An example of farting from South Park featured in The Fart Is A Lonely Hunter (Screenshot: YouTube)

Farts are funny. Thomas Edison knew it. Mel Brooks knows it. And countless millions, perhaps even billions, of people around the world know it. And yet, flatulence is considered a staple of tasteless, lowbrow comedy, purely the domain of the uncouth and unrefined. When will this snobbery end? Perhaps now, since there is a well-produced, analytical, and evidence-heavy documentary short about this unusual subject. A mysterious YouTube channel called FartHouse Cinema (whose proprietors have dubiously adopted “Jerry Seinfeld” as an alias) has posted a provocative eight-minute film entitled The Fart Is A Lonely Hunter: Are Farts Funny? The titular question is answered in the affirmative, but the probing minds at FartHouse Cinema are not content to end the discussion there. This film aims to explain exactly why flatulence is so funny and how this kind of comedy came into being.

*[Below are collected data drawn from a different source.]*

(* ===== verification/Packet.v ===== *)
(** * packet, packet_pool, packet_burst, rx_queue, tx_queue

    The RAII layer (src/packet.cpp, src/packet_pool.cpp, src/packet_burst.cpp,
    src/rx_queue.cpp, src/tx_queue.cpp and their headers).  A [packet] is the
    pointer it holds, [None] for null; ownership is unique, so a packet that
    owns an mbuf carries its contents.  Destructors, moves and the driver calls
    thread the environment, in which every free is visible: the accounting
    theorems count the mbufs the program still has to give back. *)

From S2P Require Import Prelude Dpdk DpdkSim.

Definition packet : Type := option rte_mbuf.
Definition burst_max_size : Z := 32.

Section ops.
Context {E : Type} `{DpdkOps E}.

(** ** packet *)

Definition packet_move (other : packet) : packet * packet := (other, None).

(** [ps[i] = std::move(ps[j])], with the self-assignment guard. *)
Definition packet_assign (ps : list packet) (i j : nat) (w : E) : list packet * E :=
  if decide (i = j) then (ps, w)
  else
    let w := match ps !! i with Some (Some m) => rte_pktmbuf_free m w | _ => w end in
    match ps !! j with
    | Some pj => (<[j := None]> (<[i := pj]> ps), w)
    | None => (ps, w)
    end.

Definition packet_dtor (p : packet) (w : E) : E :=
  match p with Some m => rte_pktmbuf_free m w | None => w end.

Definition packet_release (p : packet) : packet * packet := (p, None).

Definition packet_length (m : rte_mbuf) : Z := u16 (m_pkt_len m).
Definition is_contiguous (m : rte_mbuf) : bool := m_nb_segs m =? 1.

(** [append(len)]: the offset of the new region and the grown packet. *)
Definition packet_append (m : rte_mbuf) (len : Z) : option (nat * rte_mbuf) :=
  match rte_pktmbuf_append m len with
  | Some m' => Some (length (m_data m), m')
  | None => None
  end.

Definition packet_append_payload (m : rte_mbuf) (payload : list Z) : option (nat * rte_mbuf) :=
  if 2 ^ 16 - 1 <? Z.of_nat (length payload) then None
  else
    match packet_append m (u16 (Z.of_nat (length payload))) with
    | None => None
    | Some (dst, m) => Some (dst, if bool_decide (payload = []) then m else mbuf_write m dst payload)
    end.

Definition set_l2_len (m : rte_mbuf) (len : Z) : rte_mbuf := mbuf_set_l2 m len.
Definition set_l3_len (m : rte_mbuf) (len : Z) : rte_mbuf := mbuf_set_l3 m len.

(** ** packet_pool *)

Definition get_packet (mbuf : packet) : packet := mbuf.
Definition pool_get (pool : Z) (w : E) : packet * E :=
  let '(mbuf, w) := rte_pktmbuf_alloc pool w in (get_packet mbuf, w).

(** ** packet_burst: the constructed slots [0, count_) *)

Definition packet_burst : Type := list packet.

Definition burst_push_back (b : packet_burst) (p : packet) : packet_burst := b ++ [(packet_move p).1].
Definition burst_dtor (b : packet_burst) (w : E) : E := foldl (λ w p, packet_dtor p w) w b.

(** The move constructor: the source keeps its count, its packets are empty. *)
Definition burst_move (other : packet_burst) : packet_burst * packet_burst :=
  (foldl burst_push_back [] other, (λ p, (packet_move p).2) <$> other).

(** Move assignment between two different bursts. *)
Definition burst_assign (this other : packet_burst) (w : E) : packet_burst * packet_burst * E :=
  let w := burst_dtor this w in
  let '(this, other) := burst_move other in (this, other, w).

(** ** rx_queue and tx_queue: a (port, queue) pair *)

Record queue := { q_port : Z; q_id : Z }.

Definition receive_burst (q : queue) (max_count : Z) (w : E) : packet_burst * E :=
  let max_count := if burst_max_size <? max_count then burst_max_size else max_count in
  let '(raw, w) := rte_eth_rx_burst (q_port q) (q_id q) (u16 max_count) w in
  (foldl burst_push_back [] (get_packet ∘ Some <$> raw), w).

(** [send_burst] on a span of packets that own their mbufs: how many the
    driver took, and the span afterwards. *)
Definition send_burst (q : queue) (pkts : list rte_mbuf) (w : E) : Z * list packet * E :=
  let '(n, w) := rte_eth_tx_burst (q_port q) (q_id q)
                   (take (Z.to_nat (u16 (Z.of_nat (length pkts)))) pkts) w in
  (n, ((λ m, (packet_release (Some m)).2) <$> take (Z.to_nat n) pkts) ++ (Some <$> drop (Z.to_nat n) pkts), w).

End ops.

(** How many mbufs a span of packets owns. *)
Definition owned (b : packet_burst) : Z := Z.of_nat (length (omap id b)).

Lemma owned_app a b : owned (a ++ b) = owned a + owned b.
Proof. unfold owned. rewrite omap_app, length_app. lia. Qed.
Lemma owned_some l : owned (Some <$> l) = Z.of_nat (length l).
Proof. unfold owned. f_equal. induction l; simpl; auto. Qed.
Lemma omap_some (l : list rte_mbuf) : omap id (Some <$> l) = l.
Proof. induction l as [|x l IH]; [done|]. change (x :: omap id (Some <$> l) = x :: l). by rewrite IH. Qed.
Lemma owned_none {A} (l : list A) : owned ((λ _, None) <$> l) = 0.
Proof. unfold owned. by induction l. Qed.

Lemma burst_push_all acc b : foldl burst_push_back acc b = acc ++ b.
Proof.
  revert acc. induction b as [|p b IH]; intros acc; simpl; [by rewrite app_nil_r|].
  rewrite IH. unfold burst_push_back. simpl. by rewrite <- app_assoc.
Qed.

Section facts.
Context {E : Type} `{DpdkOps E}.

Lemma packet_append_spec `{!DpdkLaws E} m len : contiguous m → 0 <= len <= m_tailroom m → ∃ junk m',
  length junk = Z.to_nat len ∧ bytes junk ∧ packet_append m len = Some (length (m_data m), m') ∧
  m_data m' = m_data m ++ junk ∧ contiguous m' ∧ m_tailroom m' = m_tailroom m - len.
Proof.
  intros [H1 H2] Hl. destruct (append_ok m len H1 Hl) as (junk & Hj & Hb & Ha). unfold packet_append. rewrite Ha.
  exists junk. eexists. split_and!; [done|done|reflexivity|done| |done]. split; simpl; [done|].
  rewrite length_app. lia.
Qed.

Lemma packet_append_None `{!DpdkLaws E} m len : m_tailroom m < len → packet_append m len = None.
Proof. intros Hl. unfold packet_append. by rewrite append_full. Qed.

(** A full receive, without the copying through [burst_push_back]. *)
Lemma receive_burst_all q w : receive_burst q burst_max_size w =
  let '(raw, w) := rte_eth_rx_burst (q_port q) (q_id q) burst_max_size w in (Some <$> raw, w).
Proof.
  unfold receive_burst. replace (u16 _) with burst_max_size by done. destruct (rte_eth_rx_burst _ _ _ w) as [raw w']. by rewrite burst_push_all.
Qed.

Section accounting.
Context `{!DpdkAccount E}.

Lemma held_dtor p w : held (packet_dtor p w) = held w - owned [p].
Proof. destruct p; simpl; [rewrite held_free|]; unfold owned; simpl; lia. Qed.

Lemma held_burst_dtor b w : held (burst_dtor b w) = held w - owned b.
Proof.
  revert w. induction b as [|p b IH]; intros w; [unfold owned; simpl; lia|].
  change (burst_dtor (p :: b) w) with (burst_dtor b (packet_dtor p w)). rewrite IH, held_dtor.
  change (p :: b) with ([p] ++ b). rewrite owned_app. lia.
Qed.

(** Sending moves the accepted prefix to the driver and keeps the rest. *)
Lemma held_send_burst `{!DpdkLaws E} q pkts w n rest w' : Z.of_nat (length pkts) < 2 ^ 16 →
  send_burst q pkts w = (n, rest, w') →
  0 <= n <= Z.of_nat (length pkts) ∧ length rest = length pkts ∧
  owned rest = Z.of_nat (length pkts) - n ∧ held w' = held w - n.
Proof.
  intros Hl. unfold send_burst. rewrite u16_id, Nat2Z.id, firstn_all by mlia.
  destruct (rte_eth_tx_burst _ _ pkts w) as [k w1] eqn:Et. intros [= <- <- <-].
  pose proof (tx_count _ _ _ _ _ _ Et) as Hn. pose proof (held_tx (q_port q) (q_id q) pkts w) as Hh. rewrite Et in Hh.
  rewrite owned_app, (owned_none (take _ _)), owned_some, length_app, !length_fmap, length_take, length_drop. simpl in *. lia.
Qed.
End accounting.
End facts.

(** ** Properties *)

(** A burst never overflows its fixed storage: whatever count the
    caller asks for, [receive_burst] returns at most [packet_burst::max_size]
    packets, all of them owning an mbuf, in the order the driver delivered
    them. *)
Theorem receive_burst_bounded {E} `{DpdkOps E} `{!DpdkLaws E} (q : queue) (max_count : Z) (w : E) :
  0 <= max_count →
  let b := (receive_burst q max_count w).1 in
  Z.of_nat (length b) <= burst_max_size ∧ owned b = Z.of_nat (length b).
Proof.
  intros Hm b. subst b. unfold receive_burst.
  destruct (rte_eth_rx_burst _ _ _ w) as [raw w'] eqn:Er. apply rx_count in Er. rewrite burst_push_all. simpl.
  rewrite length_fmap. split.
  - unfold burst_max_size in *. mlia.
  - change (get_packet ∘ Some <$> raw) with (Some <$> raw : list packet). apply owned_some.
Qed.

Section receive_burst_bounded_run.
#[local] Existing Instances sim.ops sim.laws sim.account.
Lemma receive_burst_bounded_witness :
Z.of_nat (length (receive_burst {| q_port := 0; q_id := 0 |} 1000
  (sim.Env 2048 0 [] [] (replicate 40 (Mbuf [] 0 1 0 0 0)) [] 0)).1) <= burst_max_size.
Proof. apply receive_burst_bounded. lia. Defined.
End receive_burst_bounded_run.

The short film begins with a bit of history. Chaucer, Dante, and Shakespeare all apparently made fart jokes, and Edison even filmed the famed French performer Le Petomane farting into some kind of giant cone-shaped apparatus in 1900. But flatulence was largely absent from TV and film until 1974, when Brooks’ Blazing Saddles featured a group farting scene that was considered shockingly crude at the time. But Saddles was a box office smash, and from then on, farting was fair game. Fart jokes became an accepted and, in some circles, beloved part of film and TV humor. This video includes clips from South Park, Broad City, and Parks And Recreation. As for the question of why farts are funny, the short posits two main theories: superiority and incongruity. Audiences enjoy the misfortunes of others and unexpected events in general. Farts can be both.

The most eloquent defender of farts may be comedian Louis CK, whose FX series Louie featured what amounts to a referendum on flatulence humor when the title character candidly debated comedy with Jim Florentine. CK also discussed flatulence during an appearance on The Daily Show. “You don’t have to be smart to laugh at farts,” he says to Jon Stewart, “but you have to be stupid not to.”